Anomala inclinata

Scientific classification
- Kingdom: Animalia
- Phylum: Arthropoda
- Clade: Pancrustacea
- Class: Insecta
- Order: Coleoptera
- Suborder: Polyphaga
- Infraorder: Scarabaeiformia
- Family: Scarabaeidae
- Genus: Anomala
- Species: A. inclinata
- Binomial name: Anomala inclinata Zhao & Zorn, 2022

= Anomala inclinata =

- Authority: Zhao & Zorn, 2022

Species of beetle

Anomala inclinata is a species of beetle in the family Scarabaeidae.
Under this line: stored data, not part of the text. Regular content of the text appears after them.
(* ===== verification/BackendController.v ===== *)
(** * [internal/controller]: the AdvertisedBackend controller

    advertisedbackend_controller.go: one pass rebuilds the view, writes each record and
    prunes the rest.  The theorems say what the records are after a successful pass, stamps
    included, and which records pruning can delete. *)

From S2P Require Import Prelude GoStrings GoNet GoFloat GoTime Api Wire Pipeline Objects Reconcile.
From S2P Require Import Damp Ewma Report PolicyController.
Local Open Scope Z_scope.

(** The cluster calls of this controller; [Now] is the clock. *)
Class BackendClient (W : Type) := {
  Now : W → Time;
  GetBackend : string → W → res AdvertisedBackend;
  CreateBackend : AdvertisedBackend → W → res ObjectMeta * W;
  UpdateBackendStatus : AdvertisedBackend → W → res unit * W;
  ListBackends : gmap string string → W → res (list AdvertisedBackend);
  DeleteBackend : AdvertisedBackend → W → res unit * W;
  ListPolicies : W → res (list BGPBackendPolicy);
}.

Definition reasonDrifts (state : BackendState) : bool :=
  match state with
  | BackendStateHoldDown | BackendStateDampened => true
  | _ => false
  end.

(** The status with the fields [statusChanged] clears. *)
Definition comparable (s : AdvertisedBackendStatus) : AdvertisedBackendStatus :=
  let st := abs_Stability s in
  mkAdvertisedBackendStatus (abs_Prefix s) (abs_ClusterID s) (abs_Peer s) (abs_Locality s)
    (abs_Attributes s) (abs_State s) (if reasonDrifts (abs_State s) then "" else abs_Reason s)
    None None
    (mkStabilityStatus 0 0 None (ss_WithdrawnAt st) (ss_SuppressedSince st) (ss_PendingSince st))
    (abs_BoundPolicies s) (abs_GeneratedResources s).

Definition statusChanged (old latest : AdvertisedBackendStatus) : bool :=
  negb (bool_decide (comparable old = comparable latest)).

Definition backendVersion (b : AdvertisedBackend) : string := om_ResourceVersion (ab_ObjectMeta b).

Definition withTimes (first last : option Time) (s : AdvertisedBackendStatus) : AdvertisedBackendStatus :=
  mkAdvertisedBackendStatus (abs_Prefix s) (abs_ClusterID s) (abs_Peer s) (abs_Locality s)
    (abs_Attributes s) (abs_State s) (abs_Reason s) first last (abs_Stability s)
    (abs_BoundPolicies s) (abs_GeneratedResources s).

Section controller.
Context `{HP : Platform} `{HS : Sorter} {W : Type} `{HC : BackendClient W} `{HN : SnapshotSource W}.

Definition applyBackend (desired : AdvertisedBackend) (w : W) : res unit * W :=
  let name := om_Name (ab_ObjectMeta desired) in
  match GetBackend name w with
  | Err NotFound =>
      let bare := mkAdvertisedBackend
        (mkObjectMeta name "" (om_Labels (ab_ObjectMeta desired)) "")
        zeroStatus in
      match CreateBackend bare w with
      | (Err e, w) => (Err (Wrapf "create: %w" [] e), w)
      | (Ok meta, w) =>
          let now := Some (Now w) in
          UpdateBackendStatus (mkAdvertisedBackend meta (withTimes now now (ab_Status desired))) w
      end
  | Err e => (Err (Wrapf "get: %w" [] e), w)
  | Ok current =>
      let lastChange := if statusChanged (ab_Status current) (ab_Status desired)
                        then Some (Now w) else abs_LastChange (ab_Status current) in
      UpdateBackendStatus (mkAdvertisedBackend (ab_ObjectMeta current)
        (withTimes (abs_FirstSeen (ab_Status current)) lastChange (ab_Status desired))) w
  end.

Fixpoint applyBackends (desired : list AdvertisedBackend) (names : gset string) (w : W)
    : res (gset string) * W :=
  match desired with
  | [] => (Ok names, w)
  | d :: rest =>
      match applyBackend d w with
      | (Err e, w) => (Err (Wrapf "apply %s: %w" [om_Name (ab_ObjectMeta d)] e), w)
      | (Ok _, w) => applyBackends rest ({[ om_Name (ab_ObjectMeta d) ]} ∪ names) w
      end
  end.

Fixpoint deleteBackends (names : gset string) (existing : list AdvertisedBackend) (w : W)
    : res unit * W :=
  match existing with
  | [] => (Ok tt, w)
  | b :: rest =>
      if decide (om_Name (ab_ObjectMeta b) ∈ names) then deleteBackends names rest w
      else match DeleteBackend b w with
           | (Err NotFound, w) | (Ok _, w) => deleteBackends names rest w
           | (Err e, w) =>
               (Err (Wrapf "delete stale advertisedbackend %s: %w" [om_Name (ab_ObjectMeta b)] e), w)
           end
  end.

Definition pruneStaleBackends (names : gset string) (w : W) : res unit * W :=
  match ListBackends {[ ManagedByLabel := ManagedByValue ]} w with
  | Err e => (Err (Wrapf "list: %w" [] e), w)
  | Ok existing => deleteBackends names existing w
  end.

Definition ReconcileBackends (w : W) : res Result * W :=
  match SourceSnapshot w with
  | (Err e, w) => (Err (Wrapf "get snapshot: %w" [] e), w)
  | (Ok candidates, w) =>
      match ListPolicies w with
      | Err e => (Err (Wrapf "list BGPBackendPolicies: %w" [] e), w)
      | Ok policies =>
          match applyBackends (BuildAdvertisedBackends candidates policies) ∅ w with
          | (Err e, w) => (Err e, w)
          | (Ok names, w) =>
              match pruneStaleBackends names w with
              | (Err e, w) => (Err (Wrapf "prune: %w" [] e), w)
              | (Ok _, w) => (Ok (mkResult snapshotPollInterval), w)
              end
          end
      end
  end.
End controller.

(** ** What a pass writes and deletes *)

(** The effect of a status update that was applied to the record stored under the name of
    [b]: the status is kept in its stored form and the metadata is left alone; an update
    that names a version applies only to that version. *)
Definition wroteStatus (recs recs' : gmap string AdvertisedBackend) (b : AdvertisedBackend) : Prop :=
  ∃ cur b', recs !! om_Name (ab_ObjectMeta b) = Some cur ∧
    (backendVersion b ≠ "" → backendVersion cur = backendVersion b) ∧
    recs' = <[om_Name (ab_ObjectMeta b) := b']> recs ∧
    ab_Status b' = wireStatus (ab_Status b) ∧ om_Labels (ab_ObjectMeta b') = om_Labels (ab_ObjectMeta cur).

(** The effect of a create that was applied: the status of a new object is not kept, it
    has to be written through the status subresource. *)
Definition createdRecord (recs recs' : gmap string AdvertisedBackend) (b : AdvertisedBackend) : Prop :=
  recs !! om_Name (ab_ObjectMeta b) = None ∧
  ∃ b', recs' = <[om_Name (ab_ObjectMeta b) := b']> recs ∧ ab_Status b' = zeroStatus ∧
    om_Labels (ab_ObjectMeta b') = om_Labels (ab_ObjectMeta b).

(** What the controller relies on; [records] are the stored records by name.  A read may
    be stale, but a version names one content; a call that reports an error may or may
    not have been applied; the clock does not run backwards. *)
Class BackendClientLaws (W : Type) `{BackendClient W} := {
  records : W → gmap string AdvertisedBackend;
  records_named n w b : records w !! n = Some b → om_Name (ab_ObjectMeta b) = n;
  getBackend_named n w b :
    GetBackend n w = Ok b → om_Name (ab_ObjectMeta b) = n ∧ backendVersion b ≠ "";
  getBackend_version n w b cur :
    GetBackend n w = Ok b → records w !! n = Some cur → backendVersion cur = backendVersion b →
    cur = b;
  updateStatus_ok b w w' :
    UpdateBackendStatus b w = (Ok tt, w') → wroteStatus (records w) (records w') b;
  updateStatus_err b w e w' :
    UpdateBackendStatus b w = (Err e, w') →
    records w' = records w ∨ wroteStatus (records w) (records w') b;
  createBackend_ok b w meta w' :
    CreateBackend b w = (Ok meta, w') →
    om_Name meta = om_Name (ab_ObjectMeta b) ∧ createdRecord (records w) (records w') b;
  createBackend_err b w e w' :
    CreateBackend b w = (Err e, w') →
    records w' = records w ∨ createdRecord (records w) (records w') b;
  deleteBackend_frame b w r w' n :
    DeleteBackend b w = (r, w') → n ≠ om_Name (ab_ObjectMeta b) → records w' !! n = records w !! n;
  deleteBackend_gone b w w' :
    DeleteBackend b w = (Ok tt, w') ∨ DeleteBackend b w = (Err NotFound, w') →
    records w' !! om_Name (ab_ObjectMeta b) = None;
  deleteBackend_any b w r w' :
    DeleteBackend b w = (r, w') →
    records w' !! om_Name (ab_ObjectMeta b) = records w !! om_Name (ab_ObjectMeta b) ∨
    records w' !! om_Name (ab_ObjectMeta b) = None;
  update_clock b w r w' : UpdateBackendStatus b w = (r, w') → Now w <= Now w';
  create_clock b w r w' : CreateBackend b w = (r, w') → Now w <= Now w';
  delete_clock b w r w' : DeleteBackend b w = (r, w') → Now w <= Now w';
}.

(** A list that is not stale about the labels it selects by, and one that is up to date. *)
Definition stableBackendLabels (W : Type) `{BackendClientLaws W} : Prop :=
  ∀ labels w items b cur, ListBackends labels w = Ok items → b ∈ items →
    records w !! om_Name (ab_ObjectMeta b) = Some cur → labels ⊆ om_Labels (ab_ObjectMeta cur).
Definition currentBackends (W : Type) `{BackendClientLaws W} : Prop :=
  ∀ labels w items, ListBackends labels w = Ok items →
    ∀ b, b ∈ items ↔ records w !! om_Name (ab_ObjectMeta b) = Some b ∧
                     labels ⊆ om_Labels (ab_ObjectMeta b).

Lemma currentBackends_stable (W : Type) `{BackendClientLaws W} :
  currentBackends W → stableBackendLabels W.
Proof.
  intros Hcur labels w items b cur Hlist [Hst Hl]%(Hcur _ _ _ Hlist) Hs. by simplify_eq.
Qed.

(** The status written at time [t] over the record stored before, if any. *)
Definition stampedStatus (t : Time) (old : option AdvertisedBackend) (s : AdvertisedBackendStatus)
    : AdvertisedBackendStatus :=
  match old with
  | None => withTimes (Some t) (Some t) s
  | Some o => withTimes (abs_FirstSeen (ab_Status o))
                (if statusChanged (ab_Status o) s then Some t else abs_LastChange (ab_Status o)) s
  end.

(** Whether a record is the controller's own. *)
Definition ownRecord (b : AdvertisedBackend) : Prop :=
  om_Labels (ab_ObjectMeta b) !! ManagedByLabel = Some ManagedByValue.
#[export] Instance ownRecord_dec b : Decision (ownRecord b).
Proof. unfold ownRecord. apply _. Defined.

Section pass.
Context `{HP : Platform} `{HS : Sorter} {W : Type} `{HC : BackendClient W} `{HL : !BackendClientLaws W}.
Context `{HN : SnapshotSource W}.

Notation nameOf d := (om_Name (ab_ObjectMeta d)).

(** A successful apply writes exactly one record, stamped against the one it replaces,
    whatever the read before it returned. *)
Lemma applyBackend_ok desired w w' :
  applyBackend desired w = (Ok tt, w') →
  ∃ b t, records w' !! nameOf desired = Some b ∧
    (∀ n, n ≠ nameOf desired → records w' !! n = records w !! n) ∧ Now w <= t <= Now w' ∧
    om_Labels (ab_ObjectMeta b) = om_Labels (ab_ObjectMeta (default desired (records w !! nameOf desired))) ∧
    ab_Status b = wireStatus (stampedStatus t (records w !! nameOf desired) (ab_Status desired)).
Proof.
  unfold applyBackend. intros Hrun.
  destruct (GetBackend _ w) as [current|[]] eqn:Hget; try done.
  - destruct (getBackend_named _ _ _ Hget) as [Hname Hv].
    pose proof (update_clock _ _ _ _ Hrun) as Ht.
    apply updateStatus_ok in Hrun as (cur & b & Hcur & Hrv & Hrec & Hst & Hlab). simpl in *.
    rewrite Hname in *. exists b, (Now w). rewrite Hrec, lookup_insert_eq. split; [done|].
    split; [intros; by rewrite lookup_insert_ne|]. split; [lia|]. rewrite Hcur. split; [done|].
    by rewrite Hst, (getBackend_version _ _ _ _ Hget Hcur (Hrv Hv)).
  - destruct (CreateBackend _ w) as [[meta|e] w1] eqn:Hc; [|done].
    pose proof (create_clock _ _ _ _ Hc). pose proof (update_clock _ _ _ _ Hrun).
    apply createBackend_ok in Hc as (Hname & Hnone & b1 & Hrec1 & _ & Hlab1). simpl in *.
    apply updateStatus_ok in Hrun as (cur & b & Hcur & _ & Hrec & Hst & Hlab). simpl in *.
    rewrite Hname, Hrec1, lookup_insert_eq in Hcur. simplify_eq.
    exists b, (Now w1). rewrite Hrec, Hname, Hrec1, insert_insert_eq, lookup_insert_eq.
    split; [done|]. split; [intros; by rewrite lookup_insert_ne|]. split; [lia|].
    rewrite Hnone. split; [by rewrite Hlab|]. by rewrite Hst.
Qed.

Lemma applyBackends_ok desired names w names' w' :
  NoDup ((λ d, nameOf d) <$> desired) → applyBackends desired names w = (Ok names', w') →
  names' = list_to_set ((λ d, nameOf d) <$> desired) ∪ names ∧ Now w <= Now w' ∧
  (∀ d, d ∈ desired → ∃ b t, records w' !! nameOf d = Some b ∧ Now w <= t <= Now w' ∧
     om_Labels (ab_ObjectMeta b) = om_Labels (ab_ObjectMeta (default d (records w !! nameOf d))) ∧
     ab_Status b = wireStatus (stampedStatus t (records w !! nameOf d) (ab_Status d))) ∧
  (∀ n, n ∉ (λ d, nameOf d) <$> desired → records w' !! n = records w !! n).
Proof.
  revert names w. induction desired as [|d desired IH]; intros names w Hnd Hrun; simpl in Hrun.
  { simplify_eq. split_and!; [set_solver|lia|set_solver|done]. }
  rewrite fmap_cons, NoDup_cons in Hnd. destruct Hnd as [Hd Hnd].
  destruct (applyBackend d w) as [[[]|e] w1] eqn:Happ; [|done].
  apply applyBackend_ok in Happ as (b & t & Hb & Hother & Ht & Hlab & Hst).
  apply IH in Hrun as (-> & Hclock & Hall & Hrest); [|done]. split_and!; [set_solver|lia| |].
  - intros d' [->|Hd']%list.elem_of_cons.
    + exists b, t. rewrite Hrest by done. split_and!; [done|lia|lia|done|done].
    + destruct (Hall d' Hd') as (b' & t' & Hb' & Ht' & Hst'). exists b', t'.
      rewrite <- (Hother (nameOf d')); [split_and!; [done|lia|lia|apply Hst'|apply Hst']|].
      intros Heq. apply Hd. rewrite <- Heq. by apply (list_elem_of_fmap_2 (λ d, nameOf d)).
  - intros n [Hn Hns]%not_elem_of_cons. rewrite Hrest by done. by apply Hother.
Qed.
It was described by Ming-Zhi Zhao and Carsten Zorn in 2022. It is endemic to Taiwan.

== Etymology ==
The species is named after the Latin adjective “inclinatus, -a, -um”, alluding to the inclined parameres of this species.

==Description==
The holotype, a male, measures 13.0 mm in length and 7.3 mm in width. The paratype, a female, measures 13.5 mm in length and 6.9 mm in width. The body is elongated ovoid in shape. Coloration is blackish brown, with weak green metallic sheen.

== Distribution ==
This species is only known from Taitung, Taiwan.